* INSTRUCTIONS TO FOLLOW *
Note every line in the entries that contains the string "RequestFailed", and copy it.

* DATA IN THIS EXERCISE *
(* ===== verification/Driver.v ===== *)
(** * The connection driver

    [src/src/connection/driver.rs]: the task that owns the transport of an established
    session. A oneshot completion channel is identified by a number and sending on it
    appends to a log, so that which caller is answered, with what and how often can be
    stated. Each branch of the [select!] loop is one event; the arrival order of events is
    the environment's. The facts about these definitions are in [DriverFacts]. *)

From S2P Require Export Transport Dispatch.
Local Open Scope Z_scope.

(** The lifecycle state the driver shares with the connection handles
    ([src/src/connection/mod.rs]). *)
Module ConnectionState.
Inductive t := Usable | Closing | Closed | Failed | Unusable.
#[global] Instance eq_dec : EqDecision t.
Proof. solve_decision. Defined.

Definition protocol_state (s : t) : ProtocolState.t :=
  match s with
  | Usable | Closing => ProtocolState.Negotiated
  | Closed | Failed | Unusable => ProtocolState.Terminal
  end.

Definition is_usable (s : t) : bool := match s with Usable => true | _ => false end.
End ConnectionState.

Module DriverError.
Inductive t :=
| RequestFailed (failure : Failure.t)
| ConnectionFatal (failure : Failure.t)
| Transport
| Closed
| Unusable.
#[global] Instance eq_dec : EqDecision t.
Proof. solve_decision. Defined.
End DriverError.

Module DriverExit.
Inductive t := Closed | Failed | Unusable.
#[global] Instance eq_dec : EqDecision t.
Proof. solve_decision. Defined.
End DriverExit.

(** The identity of a [oneshot::Sender]. *)
Definition sender : Type := nat.

(** What was sent on which channel, oldest first. *)
Definition deliveries : Type := list (sender * result (list byte) DriverError.t).

Module Submit.
Record t := mk { id : Z; bytes : list byte; completion : sender }.
End Submit.

(** ** Shared state and waiters *)

(** Marks the session state once; later signals keep the first outcome. *)
Definition mark_state (state next : ConnectionState.t) : ConnectionState.t :=
  match state with
  | ConnectionState.Usable | ConnectionState.Closing => next
  | _ => state
  end.

(** The driver's view of the requests in flight and of the bytes it holds. *)
Module Session.
Record t := mk {
  buffer : list byte;
  completions : gmap Z sender;
  live : InFlightRegistry.t;
  log : deliveries
}.
End Session.

(** The [for id in ids] loop of [fail_all]. *)
Fixpoint fail_loop (ids : list Z) (error : DriverError.t) (s : Session.t) : Session.t :=
  match ids with
  | [] => s
  | id :: ids =>
      let '(completions, log) :=
        match Session.completions s !! id with
        | Some sender =>
            (delete id (Session.completions s), Session.log s ++ [(sender, Err error)])
        | None => (Session.completions s, Session.log s)
        end in
      let live := (InFlightRegistry.retire (Session.live s) id).2 in
      fail_loop ids error (Session.mk (Session.buffer s) completions live log)
  end.

(** Resolves every pending waiter with [error] and releases each id once. *)
Definition fail_all (s : Session.t) (error : DriverError.t) : Session.t :=
  fail_loop (map_to_list (Session.completions s)).*1 error s.

(** ** Dispatch of buffered frames *)

Definition header_request_id (buffer : list byte) : option Z :=
  let? slice := slice_get buffer 12 20 in
  let? array := try_into_array 8 slice in
  Some (from_le_bytes array).

Definition frame_total_len (buffer : list byte) : option Z :=
  if len buffer <? HEADER_LENGTH then None else
  let? b6 := get_at buffer 6 in
  let? b7 := get_at buffer 7 in
  let metadata_length := from_le_bytes [b6; b7] in
  let? b8 := get_at buffer 8 in
  let? b9 := get_at buffer 9 in
  let? b10 := get_at buffer 10 in
  let? b11 := get_at buffer 11 in
  let payload_length := from_le_bytes [b8; b9; b10; b11] in
  let? head := checked_add USIZE_MAX HEADER_LENGTH metadata_length in
  checked_add USIZE_MAX head (unwrap_or (try_from USIZE_MAX payload_length) USIZE_MAX).

(** The admission the driver decodes under. *)
Definition driver_admission (limits : Limits.t) (live : InFlightRegistry.t) : Admission.t :=
  Admission.mk Role.Client ProtocolState.Negotiated limits (InFlightRegistry.live_ids live).

(** How one round of the [drain_frames] loop ends: another round, or [return]. *)
Inductive iteration :=
| Again (s : Session.t)
| Done (s : Session.t) (fatal : option Failure.t).

(** [completions.remove(&id)] with the two arms of the [match] on it. *)
Definition resolve (s : Session.t) (buffer : list byte) (id : Z)
    (outcome : result (list byte) DriverError.t) : iteration :=
  match Session.completions s !! id with
  | Some sender =>
      Again (Session.mk buffer (delete id (Session.completions s))
               (InFlightRegistry.retire (Session.live s) id).2
               (Session.log s ++ [(sender, outcome)]))
  | None =>
      Done (Session.mk buffer (Session.completions s) (Session.live s) (Session.log s))
        (Some Failure.protocol_violation)
  end.

Definition drain_iteration (limits : Limits.t) (s : Session.t) : iteration :=
  let buffer := Session.buffer s in
  match decode buffer (driver_admission limits (Session.live s)) with
  | Step.Need _ => Done s None
  | Step.Frame frame =>
      let retiring := RequestId.value (Header.request_id (Frame.header frame)) in
      match frame_total_len buffer with
      | None => Done s (Some Failure.protocol_violation)
      | Some total =>
          let frame_bytes := unwrap_or (slice_get buffer 0 total) [] in
          let buffer' := drain_front (Z.min total (len buffer)) buffer in
          resolve s buffer' retiring (Ok frame_bytes)
      end
  | Step.Failure failure consumed =>
      if bool_decide (Failure.scope failure = FailureScope.RequestScoped) then
        match header_request_id buffer with
        | None => Done s (Some Failure.protocol_violation)
        | Some id =>
            let total := Z.min consumed (len buffer) in
            let buffer' := drain_front total buffer in
            resolve s buffer' id (Err (DriverError.RequestFailed failure))
        end
      else Done s (Some failure)
  end.

(** The [loop]; every round but the last removes a frame, so the length of the buffer is
    enough fuel. *)
Fixpoint drain_loop (fuel : nat) (limits : Limits.t) (s : Session.t)
    : Session.t * option Failure.t :=
  match drain_iteration limits s with
  | Done s fatal => (s, fatal)
  | Again s' =>
      match fuel with
      | O => (s', None)
      | S fuel => drain_loop fuel limits s'
      end
  end.

Definition drain_frames (limits : Limits.t) (s : Session.t) : Session.t * option Failure.t :=
  drain_loop (length (Session.buffer s)) limits s.

(** ** The driver loop *)

Section driver.
Context {T : Type} `{Transport T}.

(** The local variables of [run_driver] with the state and admission it shares. *)
Record driver := mk_driver {
  transport : T;
  session : Session.t;
  submit_closed : bool;
  state : ConnectionState.t;
  admission_closed : bool
}.

(** The branches of [select!]: a shutdown signal, a submission or the end of the submit
    channel, and a read. *)
Inductive event :=
| ShutdownSignal
| Received (submit : option Submit.t)
| ReadReady.

Definition initial_session : Session.t := Session.mk [] ∅ InFlightRegistry.new [].

(** [spawn]: the driver of an established session. *)
Definition spawn (transport : T) (state : ConnectionState.t) : driver :=
  mk_driver transport initial_session false state false.

(** [fail_all], [mark_state], [admission.close()] and the exit they precede. *)
Definition terminate (d : driver) (t : T) (s : Session.t) (error : DriverError.t)
    (next : ConnectionState.t) : driver :=
  mk_driver t (fail_all s error) (submit_closed d) (mark_state (state d) next) true.

(** The test at the end of the loop's body. *)
Definition settle (d : driver) : driver * option DriverExit.t :=
  if submit_closed d && bool_decide (Session.completions (session d) = ∅)
  then (d, Some DriverExit.Closed) else (d, None).

Definition on_shutdown (d : driver) : driver * option DriverExit.t :=
  let d' := terminate d (transport d) (session d) DriverError.Closed ConnectionState.Closed in
  let '(t, outcome) := shutdown (transport d') in
  match outcome with
  | Ok _ =>
      (mk_driver t (session d') (submit_closed d') (state d') (admission_closed d'),
       Some DriverExit.Closed)
  | Err _ =>
      (mk_driver t (session d') (submit_closed d')
         (mark_state (state d') ConnectionState.Failed) (admission_closed d'),
       Some DriverExit.Failed)
  end.

Definition on_submit (d : driver) (submit : Submit.t) : option (driver * option DriverExit.t) :=
  let s := session d in
  let '(inserted, live) := InFlightRegistry.insert (Session.live s) (Submit.id submit) in
  if is_err inserted then
    let s' := Session.mk (Session.buffer s) (Session.completions s) live
                (Session.log s ++ [(Submit.completion submit, Err DriverError.Unusable)]) in
    Some (terminate d (transport d) s' DriverError.Unusable ConnectionState.Unusable,
          Some DriverExit.Unusable)
  else
    let s' := Session.mk (Session.buffer s)
                (<[Submit.id submit := Submit.completion submit]> (Session.completions s))
                live (Session.log s) in
    let? (t, written) := write_all (transport d) (Submit.bytes submit) in
    if is_err written then
      Some (terminate d t s' DriverError.Transport ConnectionState.Failed,
            Some DriverExit.Failed)
    else Some (settle (mk_driver t s' (submit_closed d) (state d) (admission_closed d))).

Definition on_submit_closed (d : driver) : driver * option DriverExit.t :=
  let d' := mk_driver (transport d) (session d) true (state d) (admission_closed d) in
  if bool_decide (Session.completions (session d') = ∅)
  then (d', Some DriverExit.Closed)
  else settle d'.

Definition on_read (limits : Limits.t) (d : driver) : driver * option DriverExit.t :=
  let '(t, outcome) := read_chunk (transport d) in
  let s := session d in
  match outcome with
  | Err _ | Ok None =>
      let d' := mk_driver t s (submit_closed d) (state d) (admission_closed d) in
      if bool_decide (Session.completions s = ∅) && submit_closed d
      then (d', Some DriverExit.Closed) else
      if bool_decide (Session.completions s = ∅) then (d', None) else
      (terminate d t s DriverError.Transport ConnectionState.Failed, Some DriverExit.Failed)
  | Ok (Some chunk) =>
      let s := Session.mk (Session.buffer s ++ chunk) (Session.completions s)
                 (Session.live s) (Session.log s) in
      let '(s, fatal) := drain_frames limits s in
      match fatal with
      | Some failure =>
          (terminate d t s (DriverError.ConnectionFatal failure) ConnectionState.Unusable,
           Some DriverExit.Unusable)
      | None =>
          let d' := mk_driver t s (submit_closed d) (state d) (admission_closed d) in
          if submit_closed d && bool_decide (Session.completions s = ∅)
          then (d', Some DriverExit.Closed)
          else settle d'
      end
  end.

(** One turn of the loop; [None] when the branch is disabled. *)
Definition driver_step (limits : Limits.t) (d : driver) (ev : event)
    : option (driver * option DriverExit.t) :=
  match ev with
  | ShutdownSignal => Some (on_shutdown d)
  | Received submit =>
      if submit_closed d then None else
      match submit with
      | Some submit => on_submit d submit
      | None => Some (on_submit_closed d)
      end
  | ReadReady => Some (on_read limits d)
  end.

(** The loop on a sequence of events: the driver it leaves, how it exited when it did, and the
    events it did not take. *)
Fixpoint run_driver (limits : Limits.t) (d : driver) (evs : list event)
    : option (driver * option DriverExit.t * list event) :=
  match evs with
  | [] => Some (d, None, [])
  | ev :: evs =>
      let? (d', exit) := driver_step limits d ev in
      match exit with
      | Some exit => Some (d', Some exit, evs)
      | None => run_driver limits d' evs
      end
  end.

End driver.

Arguments driver : clear implicits.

* TASK OUTPUT *
| RequestFailed (failure : Failure.t)
            resolve s buffer' id (Err (DriverError.RequestFailed failure))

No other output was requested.